Marcel Winatschek

Who Are You on Here

Someone I followed ran over a hedgehog on her way somewhere and the whole thing unfolded publicly in real time—the fact of it, the grief, the logistics, the philosophical question of whether she could still make it to a friend’s birthday party under these emotional conditions, what she’d order at Starbucks to recover. Her followers weighed in. Hot cocoa versus a latte. By the time the thread died she’d probably processed more of it through Twitter than through her own head.

Twitter gets used in as many ways as there are people using it. Some treat the character limit like a form worth respecting, pressing small, precise sentences out of the constraint. Others post only links, only signal, filtering themselves down into a clean information stream. And then there’s the enormous middle ground where people broadcast whatever—what they saw on the walk to the station, what they lost and found on the way to the swimming pool. Water wings and condoms. Someone will care.

This journal had a Twitter account I ran, and for a long time I used it the way I used everything else—unfiltered, personal, occasionally deep in public conversations about subjects nobody who followed the account had signed up for. Then at some point the account started to feel like a thing that had to represent something rather than a place to just exist. And once that switch flips, you start editing before you’ve had the thought. You stop posting about pizza toppings and start managing a presence.
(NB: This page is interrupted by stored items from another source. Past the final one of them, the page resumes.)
(** * pouch pull: rendering of the image-pull progress stream

    A shallow embedding of [cli/pull.go] ([renderOutput] and [display]) and of
    the library calls they make: the token interface of [encoding/json]'s
    [Decoder], [fmt.Errorf], [text/tabwriter] and containerd's
    [progress.Writer].  Go strings are byte strings: a [string] here is the
    list of its bytes, one [ascii] per byte.  [int64] values are [Z] with the
    wrap-around of the Go operators written out. *)

From Stdlib Require Import ZArith List String Ascii Bool Lia.
From Stdlib Require Import Floats.SpecFloat.
From Stdlib Require Import Sorted.
Import ListNotations.

Set Warnings "-register-all".
Local Open Scope string_scope.
Local Open Scope Z_scope.

(** ** Bytes *)

Definition code (c : ascii) : Z := Z.of_N (N_of_ascii c).
Definition chr (z : Z) : ascii := ascii_of_N (Z.to_N z).

(** [s[n:]] *)
Fixpoint drop (n : nat) (s : string) : string :=
  match n, s with
  | O, _ => s
  | S n, String _ s => drop n s
  | S _, EmptyString => EmptyString
  end.

(** [s[:n]] *)
Fixpoint take (n : nat) (s : string) : string :=
  match n, s with
  | O, _ => EmptyString
  | S n, String c s => String c (take n s)
  | S _, EmptyString => EmptyString
  end.

(** The double quote. *)
Abbreviation DQuote := (Ascii false true false false false true false false).

(** A text in which ['] stands for the double quote. *)
Fixpoint json (s : string) : string :=
  match s with
  | EmptyString => EmptyString
  | String c s => String (if Ascii.eqb c "'" then DQuote else c) (json s)
  end.

Definition tab : string := String (chr 9) "".
Definition newline : string := String (chr 10) "".

(** ** unicode/utf8 *)

Module Utf8.

Definition RuneError : Z := 0xFFFD.
Definition MaxRune : Z := 0x10FFFF.

(** The [first] table of the package: what a leading byte announces. *)
Inductive lead :=
| LeadASCII
| LeadInvalid
| LeadSeq (size : nat) (lo hi : Z).

Definition first (p0 : Z) : lead :=
  if p0 <? 0x80 then LeadASCII
  else if p0 <? 0xC2 then LeadInvalid
  else if p0 <? 0xE0 then LeadSeq 2 0x80 0xBF
  else if p0 =? 0xE0 then LeadSeq 3 0xA0 0xBF
  else if p0 <? 0xED then LeadSeq 3 0x80 0xBF
  else if p0 =? 0xED then LeadSeq 3 0x80 0x9F
  else if p0 <? 0xF0 then LeadSeq 3 0x80 0xBF
  else if p0 =? 0xF0 then LeadSeq 4 0x90 0xBF
  else if p0 <? 0xF4 then LeadSeq 4 0x80 0xBF
  else if p0 =? 0xF4 then LeadSeq 4 0x80 0x8F
  else LeadInvalid.

Definition continuation (b : Z) : bool := (0x80 <=? b) && (b <=? 0xBF).

(** [utf8.DecodeRune]: the rune at the head of [p] and its width in bytes;
    [(RuneError, 1)] on an ill-formed sequence, [(RuneError, 0)] on the
    empty string. *)
Definition DecodeRune (p : string) : Z * nat :=
  match p with
  | EmptyString => (RuneError, 0%nat)
  | String c0 p1 =>
    let p0 := code c0 in
    match first p0 with
    | LeadASCII => (p0, 1%nat)
    | LeadInvalid => (RuneError, 1%nat)
    | LeadSeq sz lo hi =>
      match p1 with
      | EmptyString => (RuneError, 1%nat)
      | String c1 p2 =>
        let b1 := code c1 in
        if (b1 <? lo) || (hi <? b1) then (RuneError, 1%nat)
        else if (sz <=? 2)%nat then
          (Z.lor (Z.shiftl (Z.land p0 0x1F) 6) (Z.land b1 0x3F), 2%nat)
        else
          match p2 with
          | EmptyString => (RuneError, 1%nat)
          | String c2 p3 =>
            let b2 := code c2 in
            if negb (continuation b2) then (RuneError, 1%nat)
            else if (sz <=? 3)%nat then
              (Z.lor (Z.lor (Z.shiftl (Z.land p0 0x0F) 12)
                            (Z.shiftl (Z.land b1 0x3F) 6))
                     (Z.land b2 0x3F), 3%nat)
            else
              match p3 with
              | EmptyString => (RuneError, 1%nat)
              | String c3 _ =>
                let b3 := code c3 in
                if negb (continuation b3) then (RuneError, 1%nat)
                else
                  (Z.lor (Z.lor (Z.lor (Z.shiftl (Z.land p0 0x07) 18)
                                       (Z.shiftl (Z.land b1 0x3F) 12))
                                (Z.shiftl (Z.land b2 0x3F) 6))
                         (Z.land b3 0x3F), 4%nat)
              end
          end
      end
    end
  end.

Definition encode3 (r : Z) : string :=
  String (chr (Z.lor 0xE0 (Z.shiftr r 12)))
    (String (chr (Z.lor 0x80 (Z.land (Z.shiftr r 6) 0x3F)))
       (String (chr (Z.lor 0x80 (Z.land r 0x3F))) "")).

(** [utf8.EncodeRune] (also what [WriteRune] appends). *)
Definition EncodeRune (r : Z) : string :=
  if (0 <=? r) && (r <=? 0x7F) then String (chr r) ""
  else if (0 <=? r) && (r <=? 0x7FF) then
    String (chr (Z.lor 0xC0 (Z.shiftr r 6)))
      (String (chr (Z.lor 0x80 (Z.land r 0x3F))) "")
  else if (r <? 0) || (MaxRune <? r) || ((0xD800 <=? r) && (r <=? 0xDFFF))
  then encode3 RuneError
  else if r <=? 0xFFFF then encode3 r
  else
    String (chr (Z.lor 0xF0 (Z.shiftr r 18)))
      (String (chr (Z.lor 0x80 (Z.land (Z.shiftr r 12) 0x3F)))
         (String (chr (Z.lor 0x80 (Z.land (Z.shiftr r 6) 0x3F)))
            (String (chr (Z.lor 0x80 (Z.land r 0x3F))) ""))).

(** [utf8.ValidString]. *)
Fixpoint valid_fuel (fuel : nat) (s : string) : bool :=
  match fuel with
  | O => false
  | S fuel =>
    match s with
    | EmptyString => true
    | String _ _ =>
      let '(r, size) := DecodeRune s in
      if (r =? RuneError) && (size =? 1)%nat then false
      else valid_fuel fuel (drop size s)
    end
  end.

Definition ValidString (s : string) : bool :=
  valid_fuel (S (String.length s)) s.

End Utf8.

(** ** fmt: formatting with an empty operand list

    [display] calls [fmt.Errorf(status.ErrorMessage)]: the message is the
    format string and there is no operand.  [Sprintf0] follows [doPrintf] of
    fmt/print.go on that case ([len(a) = 0]): text is copied up to a ['%'];
    after it come flags, an argument index, a width, a precision, an argument
    index, and the verb. *)

Module Fmt.

Definition isDigit (c : ascii) : bool :=
  (code "0" <=? code c) && (code c <=? code "9").

Definition isFlag (c : ascii) : bool :=
  match c with
  | "#"%char | "0"%char | "+"%char | "-"%char | " "%char => true
  | _ => false
  end.

(** [tooLarge]: numbers above a million are refused. *)
Definition tooLarge (x : Z) : bool := (1000000 <? x) || (x <? -1000000).

(** The digit loop of [parsenum] over the bytes [s[start:end]], given here
    as [s].  [None] is the overflow exit ([newi = end]); otherwise whether a
    digit was read and the text from [newi] on. *)
Fixpoint parsenum_loop (s : string) (num : Z) (isnum : bool)
  : option (bool * string) :=
  match s with
  | String c s' =>
    if isDigit c then
      if tooLarge num then None
      else parsenum_loop s' (num * 10 + (code c - code "0")) true
    else Some (isnum, s)
  | EmptyString => Some (isnum, s)
  end.

(** [parsenum(format, i, end)] with [end = len(format)]: is a number
    present, and the format from [newi] on. *)
Definition parsenum (s : string) : bool * string :=
  match parsenum_loop s 0 false with
  | Some r => r
  | None => (false, EmptyString)
  end.

(** The bytes before the first [']'] and those after it. *)
Fixpoint cut_bracket (s : string) : option (string * string) :=
  match s with
  | EmptyString => None
  | String c s' =>
    if Ascii.eqb c "]" then Some (EmptyString, s')
    else match cut_bracket s' with
         | Some (inside, after) => Some (String c inside, after)
         | None => None
         end
  end.

(** [parseArgNumber] on [format[i:]], which starts with ['[']: whether the
    bracketed number parsed, and the format after the bytes consumed. *)
Definition parseArgNumber (s : string) : bool * string :=
  if (String.length s <? 3)%nat then (false, drop 1 s)
  else
    match cut_bracket (drop 1 s) with
    | Some (inside, after) =>
      match parsenum_loop inside 0 false with
      | Some (true, EmptyString) => (true, after)
      | _ => (false, after)
      end
    | None => (false, drop 1 s)
    end.

(** [argNumber] with [numArgs = 0]: no index is in range, so a bracket
    always clears [goodArgNum].  Returns [found], [goodArgNum] and the
    format from [newi] on. *)
Definition argNumber (good : bool) (s : string) : bool * bool * string :=
  match s with
  | String "["%char _ =>
    let '(ok, rest) := parseArgNumber s in (ok, false, rest)
  | _ => (false, good, s)
  end.

Definition percentSign : string := "%".
Definition noVerbString : string := "%!(NOVERB)".
Definition badWidthString : string := "%!(BADWIDTH)".
Definition badPrecString : string := "%!(BADPREC)".
Definition missingString : string := "(MISSING)".
Definition badIndexString : string := "(BADINDEX)".

Fixpoint skipFlags (s : string) : string :=
  match s with
  | String c s' => if isFlag c then skipFlags s' else s
  | EmptyString => s
  end.

(** One directive, from the byte after the ['%']: what is written and the
    format that remains. *)
Definition directive (s : string) : string * string :=
  let s := skipFlags s in
  let '(afterIndex, good, s) := argNumber true s in
  (* width *)
  let '(out, afterIndex, good, s) :=
    match s with
    | String "*"%char s' => (badWidthString, false, good, s')
    | _ =>
      let '(widPresent, s') := parsenum s in
      (EmptyString, afterIndex, good && negb (afterIndex && widPresent), s')
    end in
  (* precision *)
  let '(out, afterIndex, good, s) :=
    match s with
    | String "."%char s' =>
      let good := good && negb afterIndex in
      let '(afterIndex, good, s') := argNumber good s' in
      match s' with
      | String "*"%char s'' => (out ++ badPrecString, false, good, s'')
      | _ => let '(_, s'') := parsenum s' in (out, afterIndex, good, s'')
      end
    | _ => (out, afterIndex, good, s)
    end in
  let '(good, s) :=
    if afterIndex then (good, s)
    else let '(_, good, s) := argNumber good s in (good, s) in
  match s with
  | EmptyString => (out ++ noVerbString, EmptyString)
  | String _ _ =>
    let '(verb, size) := Utf8.DecodeRune s in
    let s := drop size s in
    if verb =? code "%" then (out ++ percentSign, s)
    else if negb good then
      (out ++ "%!" ++ Utf8.EncodeRune verb ++ badIndexString, s)
    else
      (out ++ "%!" ++ Utf8.EncodeRune verb ++ missingString, s)
  end.

(** The format loop; each round consumes at least one byte. *)
Fixpoint doPrintf (fuel : nat) (format : string) : string :=
  match fuel with
  | O => EmptyString
  | S fuel =>
    match format with
    | EmptyString => EmptyString
    | String c rest =>
      if Ascii.eqb c "%" then
        let '(out, rest) := directive rest in
        out ++ doPrintf fuel rest
      else String c (doPrintf fuel rest)
    end
  end.

Definition Sprintf0 (format : string) : string :=
  doPrintf (S (String.length format)) format.

End Fmt.

(** ** int64 and float64 *)

Module Int64.
Definition min : Z := - 2 ^ 63.
Definition max : Z := 2 ^ 63 - 1.
Definition in_range (x : Z) : bool := (min <=? x) && (x <=? max).
(** The value of a result computed modulo 2^64, as a signed number. *)
Definition wrap (x : Z) : Z := (x + 2 ^ 63) mod 2 ^ 64 - 2 ^ 63.
(** Go's [+] on [int64]. *)
Definition add (x y : Z) : Z := wrap (x + y).
End Int64.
The question of whether there’s a right way to use any of this is genuinely unanswerable, which hasn’t stopped endless people from appointing themselves experts in a microcosm whose effective radius reaches no further than their own notification feed. A company account is different from a personal one, a magazine feed is different from a private voice—and even within each category there’s no consensus, just different bets on what anyone else wants to read.

Probably the honest answer is: stay interesting and don’t think too hard about the architecture of it. The woman with the hedgehog was interesting. The grief and the Starbucks order and the birthday party were interesting, in the specific way that the texture of a stranger’s actual life is always briefly interesting. That’s not nothing. As long as the voice stays alive—genuinely, not strategically—the rest tends to work itself out.